Failure to Notify Resident Representative of Significant Change in Condition
Penalty
Summary
The facility failed to notify a resident's designated representative of significant changes in the resident's condition, as required by facility policy. The policy states that the responsible party must be informed of any change in the resident's condition and the steps being taken, with all attempts at notification documented in the nursing progress notes. However, record review and interviews revealed that the representative was not notified of several notable changes, including facial swelling, an urgent dental visit, leg edema, loose stools, and bruising on the knee and face. The resident involved was cognitively impaired, with a BIMS score of zero, and required maximal assistance with daily activities.

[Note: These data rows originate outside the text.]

(** Offset of a member of [ImuProt_t] in the packed build. *)
Definition prot_offset (path : list string) : nat :=
  match offsetof (ImuProt_t true) path with
  | Some off => off
  | None => 0%nat
  end.

(** ** Packet validator *)

Inductive ImuProtError_t : Type :=
| IMU_PROT_OK
| IMU_PROT_BAD_HEADER
| IMU_PROT_BAD_SEQUENCER
| IMU_PROT_BAD_CRC.

(** The numeric values of the enumerators. *)
Definition error_code (e : ImuProtError_t) : Z :=
  match e with
  | IMU_PROT_OK => 0
  | IMU_PROT_BAD_HEADER => 1
  | IMU_PROT_BAD_SEQUENCER => 2
  | IMU_PROT_BAD_CRC => 3
  end.

(** [prot->header], [prot->sequencer], [prot->ff_sequencer], [prot->crc32]
    for [prot = (const ImuProt_t * )buffer]. *)
Definition prot_header (buffer : list byte) : option Z :=
  read_u16 buffer (prot_offset ["header"%string]).
Definition prot_sequencer (buffer : list byte) : option Z :=
  read_u8 buffer (prot_offset ["sequencer"%string]).
Definition prot_ff_sequencer (buffer : list byte) : option Z :=
  read_u8 buffer (prot_offset ["ff_sequencer"%string]).
Definition prot_crc32 (buffer : list byte) : option Z :=
  read_u32 buffer (prot_offset ["crc32"%string]).

(** [sizeof(ImuProt_t) - sizeof(uint32_t)], the length handed to the CRC. *)
Definition crc_span : Z :=
  Z.of_nat (sizeof (ImuProt_t true)) - Z.of_nat (sizeof uint32_t).

Section Validator.

(** The [protCRC32] selected at compile time. *)
Variable crc_fn : list byte -> Z -> option Z.

Definition checkImuProtBuffer_with (buffer : list byte)
  : option ImuProtError_t :=
  header <- prot_header buffer ;;
  if negb (IMU_PROT_HEADER =? header) then Some IMU_PROT_BAD_HEADER
  else
    ff <- prot_ff_sequencer buffer ;;
    let sequencer := u8 (Z.lnot ff) in
    seq <- prot_sequencer buffer ;;
    if negb (seq =? sequencer) then Some IMU_PROT_BAD_SEQUENCER
    else
      crc <- crc_fn buffer crc_span ;;
      stored <- prot_crc32 buffer ;;
      if negb (crc =? stored) then Some IMU_PROT_BAD_CRC
      else Some IMU_PROT_OK.

End Validator.

(** The default build and the [SOFT_CRC] build. *)
Definition checkImuProtBuffer : list byte -> option ImuProtError_t :=
  checkImuProtBuffer_with protCRC32.

Module SoftBuild.
Definition checkImuProtBuffer : list byte -> option ImuProtError_t :=
  checkImuProtBuffer_with SoftCrc.protCRC32.
End SoftBuild.

(** ** The three checks, as the specification words them

    Stated on the bytes of the wire format, with the offsets and the
    constant of the specification's packet table, independently of the
    validator's code. *)

Module Wire.

Definition packet_size : nat := 40.

(** The 8-bit bitwise complement. *)
Definition complement8 (b : Z) : Z := Z.lxor b 0xFF.

(** Little-endian 16-bit field at offset 0 equal to 0x9574. *)
Definition header_ok (buffer : list byte) : bool :=
  match nth_error buffer 0, nth_error buffer 1 with
  | Some b0, Some b1 => byte_to_Z b0 + 256 * byte_to_Z b1 =? 0x9574
  | _, _ => false
  end.

(** Byte at offset 2 equal to the complement of the byte at offset 3. *)
Definition sequencer_ok (buffer : list byte) : bool :=
  match nth_error buffer 2, nth_error buffer 3 with
  | Some s, Some f => byte_to_Z s =? complement8 (byte_to_Z f)
  | _, _ => false
  end.

(** Little-endian 32-bit field at offset 36. *)
Definition stored_crc (buffer : list byte) : option Z :=
  match firstn 4 (skipn 36 buffer) with
  | [b0; b1; b2; b3] =>
      Some (byte_to_Z b0 + 2 ^ 8 * byte_to_Z b1
            + 2 ^ 16 * byte_to_Z b2 + 2 ^ 24 * byte_to_Z b3)
  | _ => None
  end.

(** The CRC32 of the bytes [0, 36), equal to the stored field. *)
Definition crc_ok (buffer : list byte) : bool :=
  match protCRC32 (firstn 36 buffer) 36, stored_crc buffer with
  | Some crc, Some stored => crc =? stored
  | _, _ => false
  end.

(** The verdict of the linear state machine: header, then sequencer
    redundancy, then integrity; the first failing check is reported. *)
Definition verdict (buffer : list byte) : ImuProtError_t :=
  if negb (header_ok buffer) then IMU_PROT_BAD_HEADER
  else if negb (sequencer_ok buffer) then IMU_PROT_BAD_SEQUENCER
  else if negb (crc_ok buffer) then IMU_PROT_BAD_CRC
  else IMU_PROT_OK.

End Wire.

(** ** Hex ingestion of the example driver *)

Definition byte_of_Z (z : Z) : byte :=
  match Byte.of_N (Z.to_N (u8 z)) with
  | Some b => b
  | None => x00
  end.

Definition hex_digit (c : ascii) : option Z :=
  let n := Z.of_nat (nat_of_ascii c) in
  if (48 <=? n) && (n <=? 57) then Some (n - 48)
  else if (97 <=? n) && (n <=? 102) then Some (n - 87)
  else if (65 <=? n) && (n <=? 70) then Some (n - 55)
  else None.

(** [isspace] in the C locale. *)
Definition is_space (c : ascii) : bool :=
  let n := Z.of_nat (nat_of_ascii c) in
  (n =? 32) || ((9 <=? n) && (n <=? 13)).

(** [strtol(byteStr, NULL, 16)] for the three-character array
    [{c0, c1, 0}]: blanks and a sign may precede the digits, and the
    longest run of hexadecimal digits is converted. *)
Definition strtol16 (c0 c1 : ascii) : Z :=
  match hex_digit c0, hex_digit c1 with
  | Some d0, Some d1 => 16 * d0 + d1
  | Some d0, None => d0
  | None, Some d1 =>
      if is_space c0 then d1
      else if Ascii.eqb c0 "+"%char then d1
      else if Ascii.eqb c0 "-"%char then - d1
      else 0
  | None, None => 0
  end.

(** The bytes [hexStringToByteArray] stores, [strLen / 2] of them: one per
    pair of characters, a last unpaired character being left out. The C
    string ends at its first zero character. *)
Fixpoint hexStringToByteArray (hexString : string) : list byte :=
  match hexString with
  | String c0 (String c1 rest) =>
      if Ascii.eqb c0 zero || Ascii.eqb c1 zero then []
      else byte_of_Z (strtol16 c0 c1) :: hexStringToByteArray rest
  | _ => []
  end.

(** The first test vector of [main]. *)
Definition sample_packet_hex : string :=
  "74951EE10000000000008179CAF6FFFF85FCFFFFC801000079ECFFFFDCE3FFFFF9C30900BA11DF0F".

Definition sample_packet : list byte := hexStringToByteArray sample_packet_hex.

(** The three packets [main] marks as broken: a bit flipped in the header,
    in the sequencer complement, in the payload. *)
Definition broken_header_hex : string :=
  "749422DD0000000000007F7912EFFFFF99F4FFFFFEF9FFFFBFEAFFFFAADCFFFFB5CA0900C8E47F2F".
Definition broken_sequencer_hex : string :=
  "749522CD0000000000007F7912EFFFFF99F4FFFFFEF9FFFFBFEAFFFFAADCFFFFB5CA0900C8E47F2F".
Definition broken_payload_hex : string :=
  "749522DD0000100000007F7912EFFFFF99F4FFFFFEF9FFFFBFEAFFFFAADCFFFFB5CA0900C8E47F2F".

(** The sample packet with its header byte changed, and with its sequencer
    complement changed, the CRC field recomputed for the changed content. *)
Definition resealed_bad_header : list byte :=
  hexStringToByteArray
    "75951EE10000000000008179CAF6FFFF85FCFFFFC801000079ECFFFFDCE3FFFFF9C309002FC5AF9A".
Definition resealed_bad_sequencer : list byte :=
  hexStringToByteArray
    "74951EE00000000000008179CAF6FFFF85FCFFFFC801000079ECFFFFDCE3FFFFF9C3090049812D39".

(** ** Temperature converter

    [float] is binary32: 24 bits of precision, infinities at exponent 128. *)

Definition f32_add : spec_float -> spec_float -> spec_float := SFadd 24 128.
Definition f32_mul : spec_float -> spec_float -> spec_float := SFmul 24 128.
Definition f32_div : spec_float -> spec_float -> spec_float := SFdiv 24 128.
Definition f32_ltb : spec_float -> spec_float -> bool := SFltb.

(** Conversion of an integer constant to [float]. *)
Definition f32_of_Z (z : Z) : spec_float := binary_normalize 24 128 z 0 false.

(** [273.15f], the binary32 number nearest to 273.15:
    8950579 * 2^-15 = 273.149993896484375. *)
Definition KELVIN : spec_float := S754_finite false 8950579 (-15).

(** [(float)0.5] *)
Definition f32_half : spec_float := binary_normalize 24 128 1 (-1) false.

(** The integral part of [m * 2^e]. *)
Definition magnitude (m : positive) (e : Z) : Z :=
  match e with
  | Z0 => Zpos m
  | Zpos _ => Zpos m * 2 ^ e
  | Zneg _ => Zpos m / 2 ^ (- e)
  end.

(** The integral part of a float, rounding toward zero; none for an
    infinity or a NaN. *)
Definition f32_trunc (x : spec_float) : option Z :=
  match x with
  | S754_zero _ => Some 0
  | S754_finite s m e => Some (cond_Zopp s (magnitude m e))
  | S754_infinity _ | S754_nan => None
  end.

(** [(uint16_t)x] as the C standard defines it: the integral part when
    [uint16_t] can represent it, no defined result otherwise. *)
Definition cast_u16 (x : spec_float) : option Z :=
  z <- f32_trunc x ;;
  if (0 <=? z) && (z <? 2 ^ 16) then Some z else None.

(** The conversion of a float to a 32-bit integer that gcc emits on
    x86-64 for [(uint16_t)x], the instruction [cvttss2si]: the integral
    part when [int32_t] can represent it, and 0x80000000 for any other
    integral part, for an infinity and for a NaN. *)
Definition cvttss2si (x : spec_float) : Z :=
  match f32_trunc x with
  | Some t => if (- 2 ^ 31 <=? t) && (t <? 2 ^ 31) then t else - 2 ^ 31
  | None => - 2 ^ 31
  end.

(** [(uint16_t)x] as that build performs it: the low 16 bits of the
    32-bit integer. Standard C defines the result only where [cast_u16]
    does; elsewhere this is what one compiler does, not what the source
    promises. *)
Definition cast_u16_wrap (x : spec_float) : option Z :=
  Some (u16 (cvttss2si x)).

(** The value of [c] when [tempToKelvin] reaches its [return]. *)
Definition tempToKelvin_scaled (c : spec_float) : spec_float :=
  let c := f32_add c KELVIN in
  let c := f32_mul c (f32_of_Z 100) in
  f32_add c f32_half.

Definition tempToKelvin_clamped (c : spec_float) : spec_float :=
  let c := tempToKelvin_scaled c in
  if f32_ltb c (f32_of_Z 0) then f32_of_Z 0 else c.

Definition tempToKelvin (c : spec_float) : option Z :=
  cast_u16 (tempToKelvin_clamped c).

(** [tempToKelvin] as built by gcc for x86-64. *)
Definition tempToKelvin_wrap (c : spec_float) : option Z :=
  cast_u16_wrap (tempToKelvin_clamped c).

The medical record showed multiple incidents: a limp and mild bruising on the left knee, facial swelling and dental issues requiring urgent referral, right periorbital ecchymosis, and episodes of loose stools and leg edema. In each case, there was no documentation that the resident's representative was informed of these changes or the interventions ordered by physicians, despite the facility's policy and the resident's inability to communicate his needs. Interviews with staff, including RNs and regional clinical resources, confirmed that bruising, black eye, edema, and loose stools are considered changes of condition that require notification of the physician, DON, and the resident's representative. Staff acknowledged a gap in documentation regarding who was notified when a change of condition occurred. The resident's representative also reported not being informed about these significant health events, emphasizing the importance of communication due to the resident's inability to advocate for himself.